In each of these studies, the European guidelines cut-off values for diagnosing prolonged QT interval were used: 440 ms for males and 460 ms for females [10]. The 36th Bethesda Conference guidelines were first published in 2005 and established recommendations for athletic activity restrictions in patients with LQTS. As reported, a competitive sports disqualification was adopted for any patient with a history of out-of-hospital cardiac arrest or LQTS-related syncopal episode, regardless of underlying genotype or QTc. For asymptomatic patients with a QTc of >470 ms in males or >480 ms in females the recommended limitation was to only class IA sports, with further liberalization possible if the asymptomatic patient had the LQT3 genotype. A good revisitation of the competitive sports disqualifications was deemed reasonable for asymptomatic genotype-positive LQTS patients with QTc interval values in the overlapping/borderline range, except for competitive swimming in athletes with concealed LQT1. The ability to differentiate findings suggestive of a potentially lethal cardiovascular disorder from benign physiological adaptations occurring as the result of regular, intense training (i.e., athlete’s heart), is mandatory for sports cardiologists. Nowadays, several reports have outlined ECG criteria finalized to distinguish normal ECG findings in athletes from ECG abnormalities requiring additional evaluation [11]. As evident in the growing literature on the psychological consequences of physical inactivity and its huge impact on the patient's quality of life, it appears that restricting LQTS patients unnecessarily from sports participation is not without a price [12]. New research suggests that up to 40% of patients diagnosed with long-QT syndrome (LQTS) don't actually have it and are receiving treatment unnecessarily [13]. In this case, the author note that the decision to disqualify the athlete based on the QTC being "borderline" and for the presence of a genetic variant of unknown significance is wrong. First of all because it is contrary to the International recommendations and shared guidelines, but above all because there is clearly no phenotype that could identify this athlete as being at risk of LQTS1 [14].

Keypoints

I) Firstly, careful reading of the ECG is crucial in the settings of sports medicine and sports cardiology. Most of the errors stemmed from miscalculation of the QTc interval, misunderstanding of the normal distribution of QTc values, and/or misreading of symptoms. For example, the majority of the mistakes were due to overestimation of the QTc interval, which can result from the erroneous inclusion of the U-wave in the calculation of the interval.

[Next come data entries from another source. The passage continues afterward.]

(* ===== verification/Metrics.v ===== *)
(** * Metrics registry (src/src/metrics/metrics.hpp)

    The single global registry: three latency histograms, five event counters
    and three queue high-water marks.  Counters wrap at 64 bits. *)
From S2P Require Import Prelude.
From S2P Require Import LatencyHistogram.

Record Metrics := mkMetrics {
  md_processing : LatencyHistogram.t;
  tick_to_trade : LatencyHistogram.t;
  queue_wait : LatencyHistogram.t;
  md_msgs_total : Z;
  md_dropped_total : Z;
  orders_sent_total : Z;
  cancels_sent_total : Z;
  execs_total : Z;
  md_queue_max : Z;
  ord_queue_max : Z;
  log_queue_max : Z
}.

Definition metrics_init : Metrics :=
  mkMetrics LatencyHistogram.init LatencyHistogram.init LatencyHistogram.init 0 0 0 0 0 0 0 0.

(** [track_max(m, v)] with no other writer of [m] (each mark has one). *)
Definition track_max (m v : Z) : Z := cas_max v m.

(** [fetch_add(1)]. *)
Definition fetch_add1 (c : Z) : Z := u64 (c + 1).

Definition set_md_processing (m : Metrics) h := mkMetrics h (tick_to_trade m) (queue_wait m)
  (md_msgs_total m) (md_dropped_total m) (orders_sent_total m) (cancels_sent_total m)
  (execs_total m) (md_queue_max m) (ord_queue_max m) (log_queue_max m).
Definition set_tick_to_trade (m : Metrics) h := mkMetrics (md_processing m) h (queue_wait m)
  (md_msgs_total m) (md_dropped_total m) (orders_sent_total m) (cancels_sent_total m)
  (execs_total m) (md_queue_max m) (ord_queue_max m) (log_queue_max m).
Definition set_queue_wait (m : Metrics) h := mkMetrics (md_processing m) (tick_to_trade m) h
  (md_msgs_total m) (md_dropped_total m) (orders_sent_total m) (cancels_sent_total m)
  (execs_total m) (md_queue_max m) (ord_queue_max m) (log_queue_max m).
Definition inc_md_msgs (m : Metrics) := mkMetrics (md_processing m) (tick_to_trade m) (queue_wait m)
  (fetch_add1 (md_msgs_total m)) (md_dropped_total m) (orders_sent_total m) (cancels_sent_total m)
  (execs_total m) (md_queue_max m) (ord_queue_max m) (log_queue_max m).
Definition inc_md_dropped (m : Metrics) := mkMetrics (md_processing m) (tick_to_trade m) (queue_wait m)
  (md_msgs_total m) (fetch_add1 (md_dropped_total m)) (orders_sent_total m) (cancels_sent_total m)
  (execs_total m) (md_queue_max m) (ord_queue_max m) (log_queue_max m).
Definition inc_orders_sent (m : Metrics) := mkMetrics (md_processing m) (tick_to_trade m) (queue_wait m)
  (md_msgs_total m) (md_dropped_total m) (fetch_add1 (orders_sent_total m)) (cancels_sent_total m)
  (execs_total m) (md_queue_max m) (ord_queue_max m) (log_queue_max m).
Definition inc_cancels_sent (m : Metrics) := mkMetrics (md_processing m) (tick_to_trade m) (queue_wait m)
  (md_msgs_total m) (md_dropped_total m) (orders_sent_total m) (fetch_add1 (cancels_sent_total m))
  (execs_total m) (md_queue_max m) (ord_queue_max m) (log_queue_max m).
Definition inc_execs (m : Metrics) := mkMetrics (md_processing m) (tick_to_trade m) (queue_wait m)
  (md_msgs_total m) (md_dropped_total m) (orders_sent_total m) (cancels_sent_total m)
  (fetch_add1 (execs_total m)) (md_queue_max m) (ord_queue_max m) (log_queue_max m).
Definition track_md_queue (m : Metrics) (v : Z) := mkMetrics (md_processing m) (tick_to_trade m)
  (queue_wait m) (md_msgs_total m) (md_dropped_total m) (orders_sent_total m)
  (cancels_sent_total m) (execs_total m) (track_max (md_queue_max m) v) (ord_queue_max m)
  (log_queue_max m).
Definition track_ord_queue (m : Metrics) (v : Z) := mkMetrics (md_processing m) (tick_to_trade m)
  (queue_wait m) (md_msgs_total m) (md_dropped_total m) (orders_sent_total m)
  (cancels_sent_total m) (execs_total m) (md_queue_max m) (track_max (ord_queue_max m) v)
  (log_queue_max m).
Definition track_log_queue (m : Metrics) (v : Z) := mkMetrics (md_processing m) (tick_to_trade m)
  (queue_wait m) (md_msgs_total m) (md_dropped_total m) (orders_sent_total m)
  (cancels_sent_total m) (execs_total m) (md_queue_max m) (ord_queue_max m)
  (track_max (log_queue_max m) v).

(** The histograms have all their buckets: recording never faults. *)
Definition hist_ok (h : LatencyHistogram.t) : Prop :=
  length (LatencyHistogram.buckets_ h) = LatencyHistogram.nBuckets.

Record metrics_ok (m : Metrics) : Prop := {
  mo_f1 : hist_ok (md_processing m);
  mo_f2 : hist_ok (tick_to_trade m);
  mo_qw : hist_ok (queue_wait m)
}.

Lemma record_total h ns :
  hist_ok h -> ns < 2 ^ 63 ->
  exists h', LatencyHistogram.record ns h = Ok h' /\ hist_ok h'.
Proof.
  intros H Hns. pose proof (HistogramFacts.bucket_of_range ns Hns) as Hr.
  unfold LatencyHistogram.record, hist_ok in *.
  destruct (zget_is_Some (LatencyHistogram.buckets_ h) (LatencyHistogram.bucket_of ns)) as [b Hb];
    [by rewrite H|].
  rewrite (array_read_ok _ _ _ Hb). cbn [res_bind].
  rewrite array_write_ok by (by rewrite H). eexists. split; [done|].
  cbn [LatencyHistogram.buckets_]. by rewrite length_zset.
Qed.

Lemma metrics_ok_init : metrics_ok metrics_init.
Proof. split; apply length_replicate. Qed.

II) Secondly, LQTS can be diagnosed based on the specific shape of T waves produced during a quick standing test. The T-wave shape was most likely to help identify patients with LQT2 and least likely to help identify patients with LQT3.

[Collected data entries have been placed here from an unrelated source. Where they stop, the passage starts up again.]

(** ** Properties *)

(** C38: loading the text of a configuration gives back its assignments, the
    last one of each key, whatever comments, blank lines, carriage returns and
    trailing spaces surround them. *)
Theorem config_roundtrip (items : list item) :
  Forall item_ok items -> kv_of (Some (render items)) = fold_left assign_item items ∅.
Proof.
  intros H. unfold kv_of. generalize (∅ : gmap chars chars).
  induction H as [|i items Hi Hl IH]; intros kv; [done|].
  destruct (kv_line_item kv i Hi) as (l & E & Hn & Hkv).
  cbn [render flat_map fold_left]. rewrite E, <- app_assoc. cbn [app].
  rewrite getlines_line by done. cbn [fold_left]. rewrite Hkv. apply IH.
Qed.

Definition demo_items : list item :=
  [Noise (chars_of_string "# tick = 1"); Noise []; Assign (chars_of_string "TICK_SIZE") (chars_of_string "0.001") [];
   Assign (chars_of_string "TICK_SIZE") (chars_of_string "0.5") [chr 32; chr 13]].

Lemma config_roundtrip_witness :
  kv_of (Some (render demo_items)) !! chars_of_string "TICK_SIZE" = Some (chars_of_string "0.5").
Proof.
  rewrite (config_roundtrip demo_items); [vm_compute; reflexivity|].
  assert (Hd : forall l, forallb (fun c => negb (bool_decide (c = newline))) l = true -> no_newline l).
  { intros l Hl. apply List.Forall_forall. intros c Hc. rewrite forallb_forall in Hl.
    specialize (Hl c Hc). by destruct (bool_decide_reflect (c = newline)). }
  repeat constructor; cbn [item_ok]; try (apply Hd; reflexivity); try discriminate; auto.
Defined.

(** The instruments are the lines of the symbols file in order, without
    blanks at their end: none is empty, starts a comment or ends in a carriage
    return or space, and every such line of the file is one of them. *)
Theorem symbols_clean (file : option chars) :
  symbols_of file `sublist_of` map rstrip (getlines file) /\
  (forall s, s ∈ symbols_of file ->
     s <> [] /\ head s <> Some hash_sign /\ forall c, list.last s = Some c -> is_trailer c = false) /\
  (forall l, l ∈ getlines file -> rstrip l <> [] -> head (rstrip l) <> Some hash_sign ->
     rstrip l ∈ symbols_of file).
Proof.
  unfold symbols_of. split; [apply sublist_filter|]. split.
  - intros s [Hs Hin]%list_elem_of_filter.
    apply list_elem_of_In, in_map_iff in Hin as (l & <- & _).
    destruct (rstrip l) as [|c t] eqn:E; [done|]. split; [done|]. split.
    + intros [= ->]. cbn [skip_line] in Hs. by rewrite bool_decide_true in Hs.
    + intros d Hd. apply (rstrip_last l). by rewrite E.
  - intros l Hl Hne Hh. apply list_elem_of_filter. split.
    + destruct (rstrip l) as [|c t]; [done|]. cbn [skip_line]. apply bool_decide_eq_false. intros ->. by apply Hh.
    + apply list_elem_of_In, in_map, list_elem_of_In, Hl.
Qed.

(** The shipped configuration (src/config/strategy.cfg), without its comments. *)
Definition shipped : list (string * string) :=
  [("MINIMUM_SPREAD", "0.05"); ("ORDER_SPREAD", "0.02"); ("TICK_SIZE", "0.5"); ("ORDER_QTY", "1");
   ("BOOK_DEPTH", "5"); ("ACCOUNT", "REM22479"); ("FIX_CFG", "config/fix_config_local.cfg");
   ("SYMBOLS_FILE", "config/Actives.txt"); ("STRATEGY_CORE", "2"); ("FIX_CORE", "3");
   ("METRICS_PORT", "9091"); ("LMDB_PATH", "data/lmdb"); ("SNAPSHOT_INTERVAL_MS", "1000");
   ("DRY_RUN", "0")]%string.

Definition shipped_items : list item :=
  map (fun '(k, v) => Assign (chars_of_string k) (chars_of_string v) []) shipped.

Definition shipped_symbols : chars :=
  chars_of_string "# instruments" ++ [newline] ++ chars_of_string "DLR/JUN26" ++ [newline] ++
  chars_of_string "DLR/JUL26 " ++ [chr 13; newline] ++ chars_of_string "DLR/AGO26".

Definition shipped_files (path : chars) : option chars :=
  if decide (path = chars_of_string "config/strategy.cfg") then Some (render shipped_items)
  else if decide (path = chars_of_string "config/Actives.txt") then Some shipped_symbols
  else None.

Lemma symbols_clean_witness :
  symbols_of (Some shipped_symbols) =
    map chars_of_string ["DLR/JUN26"; "DLR/JUL26"; "DLR/AGO26"]%string /\
  symbols_of (Some shipped_symbols) `sublist_of` map rstrip (getlines (Some shipped_symbols)).
Proof. split; [vm_compute; reflexivity | exact (proj1 (symbols_clean (Some shipped_symbols)))]. Defined.

(** The defaults, for a file that sets nothing. *)
Example load_defaults :
  load (fun _ => None) (chars_of_string "config/strategy.cfg") = Ok config_default.
Proof. reflexivity. Qed.

Definition shipped_config : EngineConfig :=
  mkConfig (dlit 5 100) (dlit 2 100) dhalf (double_of_Z 1) 5 (chars_of_string "REM22479") []
    (chars_of_string "config/fix_config_local.cfg") (chars_of_string "config/Actives.txt") 2 3 9091
    (chars_of_string "data/lmdb") 1000 false
    [chars_of_string "DLR/JUN26"; chars_of_string "DLR/JUL26"; chars_of_string "DLR/AGO26"].

Example load_shipped :
  load shipped_files (chars_of_string "config/strategy.cfg") = Ok shipped_config.
Proof. vm_compute. reflexivity. Qed.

III) The third point is that genetic analysis of unclear significance shouldn’t have any relevance in making decision for sports eligibility. So, all QTc measurements should be interpreted in the context of the patient's personal and family history.

IV) The fourth point discusses the Italian law on eligibility for competitive sports that is certainly too restrictive. Anyway, more clear indication must be done in QTc calculation and more clinical recommendations should be given, because the risk to penalize athletes is too high.

V) Finally, the first problem of pre-participation screening consists in the unacceptably high false-positive rate and the costs associated with screening large numbers of athletes.

Conclusion

Sports physicians should know that false positive results raise concerns about the unnecessary investigations, erroneous disqualification and psychological harm to the athlete. Conversely, Sudden Cardiac Deaths in sport are highly visible, claiming young lives. Clinicians should recognize that medical eligibility versus disqualification decisions have become increasingly complex. Indeed, these decisions may be fraught with potential legal liability risks. It is unwise to be influenced by the desires of athletes (with a high potential cardiovascular risk) but it is equally important to not penalize athletes with a poor diagnosis. In conclusion, sports physicians must be able to make a correct ECG interpretation.